Trilateral workshop: Sustainable Pathways and Transformations of Urban Systems

Dr Sara Fuller, Lecturer in the Department of Geography and Planning at Macquarie, describes her recent participation in a sustainable pathways workshop held in Germany:

In late June, I participated in a workshop on Sustainable Pathways and Transformations of Urban Systems along with Peter Davies (Department of Environmental Sciences), Kirsty Davies (Macquarie Law School) and Leigh Staas (Climate Futures at Macquarie). The workshop, held at the University of Hamburg, forms part of the Trilateral Partnership between the University of Hamburg, Macquarie University and Fudan University. The Trilateral Partnership was initiated up in 2013 to strengthen international collaboration and advance innovative research and teaching through interdisciplinary cooperation. Building on previous workshops in Hamburg (May 2014) and Macquarie (Nov 2015), this third workshop aimed to develop further research synergies between researchers in the three institutions.

The first two days comprised workshop discussions on the topic of urban transformations in Hamburg, Shanghai and Sydney. Alongside an exciting mix of conceptual and empirical contributions, I presented a paper on Urban climate justice and energy transitions reflecting one of our departmental research themes. Over the two days we had productive discussions about collaborative research projects and joint publications. We explored the multiplicity of energy transitions in Hamburg, Sydney and Shanghai. On paper these are very diverse cities but we identified some surprising commonalities. We also started to think about opportunities for joint PhD projects – a really great opportunity for any postgraduates interested in international research!

 

On the third day we participated in a study tour around Hamburg. We were fortunate to benefit from expert guides who showed us around the International Building Exhibition (IBA) in the morning and HafenCity in the afternoon. The IBA Hamburg showcases projects that promote sustainable, environmentally friendly and balanced urban development. I was particularly inspired by the ‘Cities and Climate Change’ zone which included the Energy Bunker – a former air raid shelter which now generates energy using a combination of solar energy, biogas, wood chips and waste heat. Another unique structure was the BIQ building, one of the ‘Metrozones’ projects, which uses microalgae embedded in glass walls to allow the house to generate its own energy. Fascinating!
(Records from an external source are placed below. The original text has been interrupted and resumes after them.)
Lemma compWrites_inv clk route c order d v d' r o :
  ShInv d -> resv d !! rc_reservation c = Some r -> rv_status r = RefundPending ->
  orders d !! order = Some o -> od_reservation o = rc_reservation c -> od_status o = ORefundPending ->
  Store.compWrites clk route c order d = Ok (v, d') -> wrote d d' (rc_reservation c) (resTo Cancelled r).
Proof.
  intros Hi0 Hr Hst Ho Hres Hos Hok. apply opened_inv in Hok as (d1 & Hi & H1 & Hok); [|done]. unfold Store.px in Hok. clear Hi0.
  apply (wrote_from _ d1); [done|]. injection H1 as _ H1r _ H1o _. rewrite <- H1r in Hr. rewrite <- H1o in Ho. clear H1r H1o. cbv zeta in Hok.
  apply sbind_Ok in Hok as (? & d2 & H2%one_Ok & Hok). keep. apply (wrote_from _ d2); [done|]. apply (ShInv_core _ d2) in Hi; [|done]. injection H2 as _ H2r _ H2o _.
  rewrite <- H2r in Hr. rewrite <- H2o in Ho. clear H2r H2o d1.
  apply sbind_Ok in Hok as (? & ? & [<- <-]%shard_Ok & Hok). cbv zeta in Hok. apply sbind_Ok in Hok as (? & ? & [_ <-]%guardS_Ok & Hok).
  apply sbind_Ok in Hok as (n & d3 & Hrel%counted_Ok & Hok). apply sbind_Ok in Hok as (? & ? & [Hn%negb_false_iff%Nat.eqb_eq <-]%guardS_Ok & Hok).
  apply sbind_Ok in Hok as (? & ? & [<- <-]%shard_Ok & Hok). cbv zeta in Hok. apply sbind_Ok in Hok as (? & ? & [_ <-]%guardS_Ok & Hok).
  apply sbind_Ok in Hok as (? & d4 & H4%modify_Ok & Hok). apply sbind_Ok in Hok as (? & d5 & H5%one_Ok & Hok).
  apply updOrder_Some in H5 as (o0 & Ho0 & _ & Hchk & Hd5). apply sbind_Ok in Hok as (? & d6 & H6%one_Ok & Hok).
  apply updReservation_Some in H6 as (r0 & Hr0 & _ & _ & _ & Hd6).
  apply sbind_Ok in Hok as (? & d7 & H7%one_Ok & Hok). keep. unfold Store.appendOutbox, Store.px in Hok.
  apply sbind_Ok in Hok as (? & d8 & H8%one_Ok & Hok). apply sbind_Ok in Hok as (? & d9 & H9%one_Ok & Hok). keep.
  apply sbind_Ok in Hok as (? & d10 & H10%cancelledEvents_keep & Hok). tail Hok d10. apply (wrote_core _ d6); [congruence|]. clear H7 H8 H9 H10.
  eapply (releaseSeats_exact (resv d2) _ _ (rc_reservation c) r (resTo Cancelled r)) in Hrel as (w & Hd3 & Hex);
    [|exact (in_exact _ Hi)|done|by rewrite Hst|done|exact (in_unique _ Hi)|exact Hn].
  rewrite <- H4, Hd3 in Ho0, Hd5. simpl in Ho0. assert (o0 = o) as -> by congruence. rewrite Hd5 in Hr0, Hd6. simpl in Hr0. assert (r0 = r) as -> by congruence.
  destruct (in_orders _ Hi order o Ho) as (r1 & Hr1 & Hf). rewrite Hres in Hr1. assert (r1 = r) as -> by congruence. rewrite Hd6. split; [|done].
  eapply (ShInv_move d2 _ (rc_reservation c) order r (resTo Cancelled r) o (Store.ordRefunded o) Store.cancellable TCancelled); simpl; try done.
  - by apply (resTo_fits o).
  - intros st. rewrite Hos. intros [= <-]. done.
Qed.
In contrast, HafenCity is currently Europe’s largest innercity development project. On the banks of the River Elbe, the city masterplan identifies a new urban district comprising both residential and commercial buildings. This new ‘downtown’ draws inspiration from the nearby historic warehouse complex, the ‘Speicherstadt’. It is also unique for its relationship with the river with much of the development being raised to prevent the damaging impacts of storm flooding.

Throughout our visit we were treated to excellent hospitality and I’m very grateful to our German hosts – particularly Jürgen Scheffran, Jürgen Ossenbrügge, Antje Katzschner and Tracy Cheung – for such a welcoming and wonderful visit. As a group, we will next meet at Fudan Unversity in Shanghai in November. I look forward to more inspiring conversations and the strengthening of research and teaching links between Hamburg, Macquarie and Fudan!